And jokes

CPR

I was drinking a martini and the waitress screamed, “Does anyone know CPR?!”

I yelled, “I know the entire alphabet!”, and we all laughed and laughed. Well, except one person, he didn't hear the joke.

Van

Imagine a white van. Now imagine a white guy in the driver seat with a sombrero on and his arm out the window, and on the side of the van it says "Free Candy." But there's blood all over the van and a dead clown in the back.

Wheelchair

When a person in a wheelchair says, "You've never taken a step in my shoes," and you say, "To be honest, you haven't either."

Wednesday

What do you call a person that is both Black and Hispanic and was born on Wednesday? Miérkoolaids.

Memes

Sister

My sister and a basketball got certain things in common.

My sister's tits and ass are bouncy like a basketball.

Part

What’s the best part of fucking Noor’s vulva (btw Noor is black)? If my dick is right beside Mara’s vulva (btw Mara’s white and so am I).

Jet

What do Drew Bledsoe and the Twin Towers have in common?

They both got taken out by two jets.

Dog

Me: What has two legs and bleeds?

Friend: Um, women? Obviously?

Me: Actually, half a dog. So you're still right.

Sex

What does broccoli and sex have in common?

If you were forced to have it as a kid, you’re gonna hate it as an adult.

Hand

Person with no arms: Even though I have no arms, I can do anything you guys can.

Me: If you're happy and you know it, clap your hands. 👏👏 If you're happy and you know it, clap your hands. 👏👏

Person with no arms: 😭😭😭😭😭😭😭😭😭😭😭😭😭😭

Grandpa

I went fishing with my grandpa, and my fishing line caught the attention of a school of fish. I told him to get my gun.

A black man said, "Where are the young ones?"

Face

Ms. Smith: Johnny, when I was a little girl, I was told if I made ugly faces, it would freeze, and I would stay like that.
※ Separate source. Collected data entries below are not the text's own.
(** A pair whose SpO2 raises no alarm. *)
Definition healthy (r : Z * Z) : Prop := 95 <= snd r.

(** The calls made inside the loop. *)
Definition loop_call (e : io_event) : bool :=
  match e with
  | Fscanf _ | Printf _ => true
  | Fopen _ _ | Fclose | Getchar _ => false
  end.

Definition is_fscanf (e : io_event) : bool :=
  match e with
  | Fscanf _ => true
  | _ => false
  end.

(** The second and third lines of a status block (they do not depend on the
    clock or on the readings shown in the first line). *)
Definition pwm_line (ccr_output : Z) : option string :=
  nth_error (stdout (status_block 0%float 0 0 ccr_output 0 EmptyString)) 1.

Definition gpio_line (gpio_odr : Z) (alarm_desc : string) : option string :=
  nth_error (stdout (status_block 0%float 0 0 0 gpio_odr alarm_desc)) 2.

(** The PWM line with the duty written as the exact quotient [ccr / 10],
    for a register value that is a multiple of 5. *)
Definition exact_duty_line (ccr : Z) : string :=
  String.append "  -> [PWM] Calculated CCR Value: "
    (String.append (Printf.fmt_d ccr)
       (String.append " (Duty: "
          (String.append (Printf.fmt_d (ccr / 10))
             (String.append (if ccr mod 10 =? 0 then ".0" else ".5")
                (String.append "%)" Printf.nl))))).

Definition duty_line_ok (k : nat) : bool :=
  match pwm_line (5 * Z.of_nat k) with
  | Some line => String.eqb line (exact_duty_line (5 * Z.of_nat k))
  | None => false
  end.

(** The four GPIO lines a status block can show. *)
Definition gpio_lines : list (option string) :=
  [ Some (String.append "  -> [GPIO] Port D ODR Value: 0xFFFF (SENSOR ERROR)" Printf.nl);
    Some (String.append "  -> [GPIO] Port D ODR Value: 0xAAAA (CRITICAL: Odd Pins ON)" Printf.nl);
    Some (String.append "  -> [GPIO] Port D ODR Value: 0x5555 (WARNING: Even Pins ON)" Printf.nl);
    Some (String.append "  -> [GPIO] Port D ODR Value: 0x0000 (NORMAL)" Printf.nl) ].

(** The clock value [t] is shown by [%.3f] as [n] thousandths. *)
Definition shows_thousandths (t : CDouble.double) (n : N) : bool :=
  match Prim2SF t with
  | S754_zero false => (n =? 0)%N
  | S754_finite false m e => Printf.scaled_decimal 3 m e =? Z.of_N n
  | _ => false
  end.

(** The next [k] clock values, from [t], show [n], [n + 1], ... thousandths. *)
Fixpoint times_exact (k : nat) (t : CDouble.double) (n : N) : bool :=
  match k with
  | O => true
  | S k' => shows_thousandths t n && times_exact k' (tick t) (N.succ n)
  end.

(** A pair whose SpO2 raises an alarm. *)
Definition alarming (r : Z * Z) : Prop := snd r < 95.

(* ------------------------------------------------------------------ *)
(** ** The PWM mapper *)

Section PwmMapper.

Lemma max_hr_as_int : CDouble.to_int MAX_HR_LIMIT = 200.
Proof. vm_compute. reflexivity. Qed.

Lemma pwm_table : forallb pwm_table_ok (seq 0 201) = true.
Proof. vm_compute. reflexivity. Qed.

Lemma pwm_scaled_in_range (h : Z) :
  0 <= h <= 200 ->
  CDouble.to_int (pwm_scaled h) = 5 * h
  /\ CDouble.int_cast_defined (pwm_scaled h) = true.
Proof.
  intros Hh.
  pose proof pwm_table as T.
  rewrite forallb_forall in T.
  specialize (T (Z.to_nat h)).
  assert (Hin : In (Z.to_nat h) (seq 0 201)) by (apply in_seq; lia).
  apply T in Hin. unfold pwm_table_ok in Hin.
  rewrite Z2Nat.id in Hin by lia.
  apply andb_prop in Hin. destruct Hin as [E D].
  apply Z.eqb_eq in E. split; assumption.
Qed.

Lemma clamp_hr_range (h : Z) : 0 <= clamp_hr h <= 200.
Proof. unfold clamp_hr. lia. Qed.

(** The two [if]s of the source compute [clamp_hr]. *)
Lemma compute_pwm_register_unfold (h : Z) :
  compute_pwm_register h = CDouble.to_int (pwm_scaled (clamp_hr h)).
Proof.
  unfold compute_pwm_register. rewrite max_hr_as_int.
  unfold clamp_hr.
  destruct (h >? 200) eqn:E1.
  - apply Z.gtb_lt in E1.
    replace (200 <? 0) with false by reflexivity.
    f_equal. f_equal. lia.
  - assert (h <= 200) by (destruct (Z.gtb_spec h 200); [discriminate | lia]).
    destruct (h <? 0) eqn:E2.
    + apply Z.ltb_lt in E2. f_equal. f_equal. lia.
    + apply Z.ltb_ge in E2. f_equal. f_equal. lia.
Qed.

Lemma compute_pwm_register_linear (h : Z) :
  compute_pwm_register h = 5 * clamp_hr h.
Proof.
  rewrite compute_pwm_register_unfold.
  apply pwm_scaled_in_range, clamp_hr_range.
Qed.

End PwmMapper.

(** C9: for every integer [h] the mapper returns exactly [5 * clamp(h, 0, 200)]
    (the double arithmetic is exact on the clamped range), so the result is a
    multiple of 5 and the mapper is monotone non-decreasing. *)
Theorem compute_pwm_register_exact_monotone :
  (forall h, compute_pwm_register h = 5 * clamp_hr h)
  /\ (forall h, (5 | compute_pwm_register h))
  /\ (forall h1 h2, h1 <= h2 -> compute_pwm_register h1 <= compute_pwm_register h2).
Proof.
  split; [exact compute_pwm_register_linear | split].
  - intros h. rewrite compute_pwm_register_linear.
    exists (clamp_hr h). lia.
  - intros h1 h2 Hle. rewrite !compute_pwm_register_linear.
    unfold clamp_hr. lia.
Qed.

Lemma compute_pwm_register_exact_monotone_witness :
  compute_pwm_register 37 = 5 * clamp_hr 37
  /\ (5 | compute_pwm_register 37)
  /\ (60 <= 250 /\ compute_pwm_register 60 <= compute_pwm_register 250).
Proof.
  destruct compute_pwm_register_exact_monotone as [E [D M]].
  split; [apply E | split; [apply D | split; [lia | apply M; lia]]].
Defined.

Lemma spec_pwm_linear (h : Z) : spec_pwm h = 5 * clamp_hr h.
Proof.
  unfold spec_pwm, clamp_hr.
  set (c := Z.max 0 (Z.min h 200)).
  unfold Qfloor, Qmult, Qdiv, Qinv, inject_Z. simpl Qnum. simpl Qden.
  rewrite Z.mul_1_r.
  replace (Z.pos (1 * 200 * 1)) with 200 by reflexivity.
  replace (c * 1000) with (5 * c * 200) by lia.
  apply Z.div_mul. lia.
Qed.

(** C1: for every integer heart rate the mapper returns
    [round_down(clamp(h, 0, 200) / 200 * 1000)], an integer in [0, 1000];
    it yields 1000 from 200 upwards, 0 for non-positive inputs and 500 at
    100; the conversion back to [int] is always defined, so it never fails. *)
Theorem compute_pwm_register_contract :
  forall h,
    compute_pwm_register h = spec_pwm h
    /\ 0 <= compute_pwm_register h <= 1000
    /\ CDouble.int_cast_defined (pwm_scaled (clamp_hr h)) = true
    /\ (200 <= h -> compute_pwm_register h = 1000)
    /\ (h <= 0 -> compute_pwm_register h = 0)
    /\ compute_pwm_register 100 = 500.
Proof.
  intros h.
  rewrite spec_pwm_linear, !compute_pwm_register_linear.
  pose proof (clamp_hr_range h) as R.
  repeat split; try lia.
  - apply pwm_scaled_in_range, R.
  - intros Hh. unfold clamp_hr. lia.
  - intros Hh. unfold clamp_hr. lia.
Qed.

Lemma compute_pwm_register_contract_witness :
  (200 <= 4711 /\ compute_pwm_register 4711 = 1000)
  /\ (-12 <= 0 /\ compute_pwm_register (-12) = 0).
Proof.
  split.
  - split; [lia |].
    destruct (compute_pwm_register_contract 4711) as (_ & _ & _ & Hhi & _ & _).
    apply Hhi. lia.
  - split; [lia |].
    destruct (compute_pwm_register_contract (-12)) as (_ & _ & _ & _ & Hlo & _).
    apply Hlo. lia.
Defined.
Little Johnny: Well, Ms. Smith, you can't say you weren't warned.

Sticker

When a "Baby on Board" sticker is a little faded and beat up, you know the kid is at least a year old, and the car is safe to ram.

Santa Claus

What does Santa Claus and Bill Cosby have in common?

They both come while you’re asleep.

Roman

A Roman walks into a bar and asks for a Martinus.

"Don't you mean a martini?" asks the bartender.

The Roman replies, "If I wanted a double, I would have asked for one!"

Uncle

Have you heard of the show Naked and Afraid?

That's what I call hide and seek with my uncle.

Santa Claus

When I was a kid, my father would tell me that the black Santa Claus was coming to our house for Christmas. So, instead of putting out cookies and milk, we would put out cornbread and purple Kool-Aid.

People

There's only 3 types of people: the ones who can count and the ones that can't.

Murder

My friends in my friend group say that I am quiet and I don't do anything bad. I proved them wrong by murdering the leader of it.